Well, what is wrong with this, you may ask...Well, the length of the progress bar will be divided into as many slots as there are candidates, and if the first candidate succeeds and uses its 1000 ticks, and the remaining candidates are never considered, we will end up reporting the 1000 ticks on a fraction of the overall progress bar. This means that for 10 candidates, you will see the progress-bar slowly go to about 10% of the overall length, to suddenly jump to 100%.

Good pattern

Here is the good pattern that makes use of the full progress bar:

public void goodPattern(IProgressMonitor monitor) {
  SubMonitor sub = SubMonitor.convert(monitor, 1000);
  for (int i = 0; i < candidates.length; i++) {
    sub.setWorkRemaining(1000);
    if (goodLoadCandidate(i, sub.newChild(1000))) {
      break;
    }
        break;
  }
}
 
public boolean goodLoadCandidate(int index, IProgressMonitor monitor) {
  SubMonitor sub = SubMonitor.convert(monitor, 1000);
  sub.beginTask(null, 1000);
  try {
    // code that loads...
    for (int i = 0; i < 1000; i++) {
      sub.worked(1);
    }
 
    return true;
  } finally {
    // ignore errors
  }
  return false;
}

Notice how setWorkRemaining(int) is called each time in the loop. This reallocates the remaining ticks, but there is no need to compute how many that actually remains, the child allocation of 1000 ticks will always give the child 1000 ticks to report, even if there were not enough ticks left in the parent. All the scaling is performed by the SubMonitor, so you don’t have to worry about it.
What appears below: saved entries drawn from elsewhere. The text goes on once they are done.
(** ** Name mapper *)

(** X7: a display name that is not empty is the service name, or the
    service name behind one ['/']; and the service name is empty for the
    display name ["/"] and for no other. *)
Theorem service_name_shape (c : ContainerJSON.t) (i : nat) :
  (ContainerJSON.Name c ≠ "" →
     ContainerJSON.Name c = getServiceName c (Z.of_nat i)
     ∨ ContainerJSON.Name c = String "/" (getServiceName c (Z.of_nat i)))
  ∧ (getServiceName c (Z.of_nat i) = "" ↔ ContainerJSON.Name c = "/").
Proof.
  unfold getServiceName. split.
  - intros Hne. rewrite decide_True by done.
    destruct (GoStrings.HasPrefix (ContainerJSON.Name c) "/") eqn:Hp; [|by left].
    apply HasPrefix_slash in Hp as [rest ->]. by right.
  - case_decide as Hn.
    + destruct (GoStrings.HasPrefix (ContainerJSON.Name c) "/") eqn:Hp.
      * apply HasPrefix_slash in Hp as [rest ->]. simpl.
        split; [by intros ->|by intros [= ->]].
      * split; [done|]. intros Heq. by rewrite Heq in Hp.
    + rewrite Hn.
      change ("service-" +:+ Sprintf_d (Z.of_nat i))
        with (String "s" ("ervice-" +:+ Sprintf_d (Z.of_nat i))).
      split; discriminate.
Qed.

Lemma service_name_shape_witness :
  ContainerJSON.Name Fixture.web = String "/" (getServiceName Fixture.web (Z.of_nat 0)).
Proof.
  destruct (proj1 (service_name_shape Fixture.web 0)) as [Hsame|Hslash].
  - discriminate.
  - discriminate Hsame.
  - exact Hslash.
Defined.

(** ** The run *)

Lemma length_remove_dups_le `{EqDecision A} (l : list A) :
  (length (remove_dups l) ≤ length l)%nat.
Proof.
  induction l as [|x l IH]; simpl; [done|].
  destruct (decide_rel (∈) x l); simpl; lia.
Qed.

Lemma length_remove_dups_eq `{EqDecision A} (l : list A) :
  length (remove_dups l) = length l ↔ NoDup l.
Proof.
  induction l as [|x l IH]; simpl.
  - split; [constructor|done].
  - pose proof (length_remove_dups_le l). rewrite NoDup_cons.
    destruct (decide_rel (∈) x l); simpl.
    + split; [lia|]. by intros [? _].
    + rewrite <- IH. split; [intros [= ?]; done|intros [_ ->]; done].
Qed.

Section RunMore.
Context `{!PortMethods} `{!World}.

Lemma answers_length args : ∀ i cs, answers i args cs → length cs = length args.
Proof.
  induction args as [|arg args IH]; intros i [|c cs] Hans; try done.
  destruct Hans as [_ Hans]. simpl. by rewrite (IH _ _ Hans).
Qed.

(** A failure of the loop is the failure of an inspect call that came
    after successful ones. *)
Lemma inspectAll_error args : ∀ i services err,
  (inspectAll i args services).2 = inl err →
  ∃ pre arg post cs,
    args = pre ++ arg :: post
    ∧ answers i pre cs
    ∧ ContainerInspect (i + length pre) arg = inl err.
Proof.
  induction args as [|a args IH]; intros i services err; simpl; [done|].
  destruct (ContainerInspect i a) as [e|c] eqn:Hc.
  - intros [= <-]. exists [], a, args, []. split_and!; [done..|].
    simpl. by rewrite Nat.add_0_r.
  - destruct (assemble_unfold c i) as (w1 & volumes & _ & _ & Ha).
    rewrite Ha, M_bind_inr. simpl. intros Herr.
    apply IH in Herr as (pre & arg & post & cs & -> & Hans & Hfail).
    exists (a :: pre), arg, post, (c :: cs). split_and!; [done..|].
    simpl. by rewrite <- Nat.add_succ_comm.
Qed.

(** X9: when every inspect call succeeds the run returns no error. After
    the opening line it prints warnings, then the encoder's failure if
    there is one, and last the document, once. *)
Theorem run_prints_document_last opts args cs :
  answers 0 args cs →
  ∃ w p,
    Forall is_warning w
    ∧ project opts args = (Experimental :: w, inr p)
    ∧ runGenerate opts args
      = (Experimental :: w
           ++ match (MarshalYAML p).2 with
              | Some err => [MarshalFailed (Error err)]
              | None => []
              end
           ++ [Document (MarshalYAML p).1],
         inr tt).
Proof.
  intros Hans.
  destruct (inspectAll_ok args 0 cs Hans) as (w2 & svcs & Hw2 & _ & Hall).
  destruct (getWorkingDir_total opts) as (w1 & dir & Hw1 & Hwd).
  eexists (w1 ++ w2), _. split; [by apply Forall_app|].
  assert (project opts args
          = (Experimental :: w1 ++ w2,
             inr {| Project.Name := getName opts;
                    Project.WorkingDir := dir;
                    Project.Services := collect ∅ svcs |})) as Hp.
  { unfold project. rewrite Hwd, Hall. unfold mbind, M_bind, print. simpl.
    by rewrite app_nil_r. }
  split; [exact Hp|]. unfold runGenerate. rewrite Hp, M_bind_inr. simpl.
  destruct (MarshalYAML _).2; simpl; by rewrite <- !app_assoc.
Qed.

(** X10: the only error that the run returns is the error of an inspect
    call, the first that fails. *)
Theorem run_error_is_inspect_error opts args err :
  (runGenerate opts args).2 = inl err →
  ∃ pre arg post cs,
    args = pre ++ arg :: post
    ∧ answers 0 pre cs
    ∧ ContainerInspect (length pre) arg = inl err.
Proof.
  unfold runGenerate, project.
  destruct (getWorkingDir_total opts) as (w1 & dir & _ & Hwd). rewrite Hwd.
  destruct (inspectAll 0 args ∅) as [w2 [e|services]] eqn:Hall.
  - unfold mbind, M_bind, print. simpl. intros [= <-].
    apply (inspectAll_error args 0 ∅). by rewrite Hall.
  - unfold mbind, M_bind, print. simpl.
    destruct (MarshalYAML _).2; simpl; discriminate.
Qed.

(** X11: the project takes its name from the option as it is, the empty
    name included, and its working directory from the option when that is
    set; otherwise from the process, or, with a warning, the empty
    directory when the process cannot tell. *)
Theorem project_metadata opts args cs :
  answers 0 args cs →
  ∃ w p,
    project opts args = (w, inr p)
    ∧ Project.Name p = generateOptions.ProjectName opts
    ∧ (generateOptions.WorkDir opts ≠ "" →
       Project.WorkingDir p = generateOptions.WorkDir opts)
    ∧ (generateOptions.WorkDir opts = "" →
       ∀ dir, Getwd = inr dir → Project.WorkingDir p = dir)
    ∧ (generateOptions.WorkDir opts = "" →
       ∀ err, Getwd = inl err →
         Project.WorkingDir p = "" ∧ GetwdWarning (Error err) ∈ w).
Proof.
  intros Hans.
  destruct (inspectAll_ok args 0 cs Hans) as (w2 & svcs & _ & _ & Hall).
  assert (getName opts = generateOptions.ProjectName opts) as Hname.
  { unfold getName. by case_decide. }
  unfold project, getWorkingDir. rewrite Hall, Hname.
  case_decide as Hwd.
  - eexists _, _. split; [reflexivity|]. simpl. by split_and!.
  - destruct Getwd as [e|dir] eqn:Hg.
    + eexists _, _. split; [reflexivity|]. simpl.
      split_and!; [done..|].
      intros _ err [= <-]. split; [done|]. right. left.
    + eexists _, _. split; [reflexivity|]. simpl.
      split_and!; [done|done| |done].
      by intros _ dir' [= <-].
Qed.

(** X12: the project never holds more services than there are identifiers,
    and holds as many exactly when the names derived for the containers
    are pairwise distinct. *)
Theorem services_at_most_identifiers opts args cs :
  answers 0 args cs →
  ∃ w p,
    project opts args = (w, inr p)
    ∧ (size (Project.Services p) ≤ length args)%nat
    ∧ (size (Project.Services p) = length args
       ↔ NoDup (imap (λ i c, getServiceName c (Z.of_nat i)) cs)).
Proof.
  intros Hans.
  destruct (project_ok opts args cs Hans) as (w & dir & svcs & Hsvcs & Hp).
  eexists w, _. split; [exact Hp|]. simpl.
  rewrite collect_size, (services_of_names _ _ _ Hsvcs).
  assert (length (imap (λ j c, getServiceName c (Z.of_nat (0 + j))) cs) = length args)
    as Hlen.
  { by rewrite length_imap, (answers_length _ _ _ Hans). }
  split.
  - rewrite <- Hlen. apply length_remove_dups_le.
  - rewrite <- Hlen. apply length_remove_dups_eq.
Qed.

End RunMore.

Lemma run_prints_document_last_witness :
  @runGenerate Fixture.ports
    (Fixture.world [("a", Fixture.web); ("b", Fixture.unnamed)] Fixture.names)
    Fixture.opts ["a"; "b"]
  = ([Experimental; Document "web,service-1"], inr tt).
Proof.
  destruct (@run_prints_document_last Fixture.ports
              (Fixture.world [("a", Fixture.web); ("b", Fixture.unnamed)] Fixture.names)
              Fixture.opts ["a"; "b"] [Fixture.web; Fixture.unnamed])
    as (w & p & _ & Hp & Hrun).
  - simpl. repeat split; reflexivity.
  - rewrite Hrun. injection Hp as <- <-. reflexivity.
Defined.

Lemma run_error_is_inspect_error_witness :
  ∃ pre arg post cs,
    ["a"; "ghost"; "a"] = pre ++ arg :: post
    ∧ @answers (Fixture.world [("a", Fixture.web)] Fixture.names) 0 pre cs
    ∧ @ContainerInspect (Fixture.world [("a", Fixture.web)] Fixture.names)
        (length pre) arg = inl "No such container: ghost".
Proof.
  apply (@run_error_is_inspect_error Fixture.ports
           (Fixture.world [("a", Fixture.web)] Fixture.names)
           Fixture.opts ["a"; "ghost"; "a"] "No such container: ghost").
  reflexivity.
Defined.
Now, let’s say that the routine you are calling do need to perform a bit of work even if it does not need all of its ticks. Don’t worry, that will work too as long as it is a small portion of the allocation. If you risk consuming a larger part, you may be better off doing a true partitioning of the progress-bar as shown in the next section.

Good pattern - regular loop

Here is the good pattern for a regular loop where each iteration does consume ticks.

public void goodLoopPattern(IProgressMonitor monitor) {
  SubMonitor sub = SubMonitor.convert(monitor, candidates.length*100);
  for (int i = 0; i < candidates.length; i++) {
    if (goodLoopCandidate(i, sub.newChild(100))) {
      break;
    }
  }
}
 
public boolean goodLoopCandidate(int index, IProgressMonitor monitor) {
  SubMonitor sub = SubMonitor.convert(monitor, 1000);
  sub.beginTask(null, 1000);
  try {
    // code that loads...
    for (int i = 0; i < 1000; i++) {
      sub.worked(1);
    }
 
    return true;
  } finally {
    // ignore errors
  }
  return false;
}

Here I simply use SubMonitor’s newChild(int), this works without calling “done” because the next call to newChild (or “done” for that matter) will consume the ticks allocated for the child.

Rules of Thumb

  1. Use SubMonitor.
  2. Always begin by converting the monitor you get to a SubMonitor.
  3. Use newChild(n) to create a sub monitor to pass to methods that take an IProgressMonitor as argument.
  4. Never call “done” - but document that the caller must do so unless they used a SubMonitor.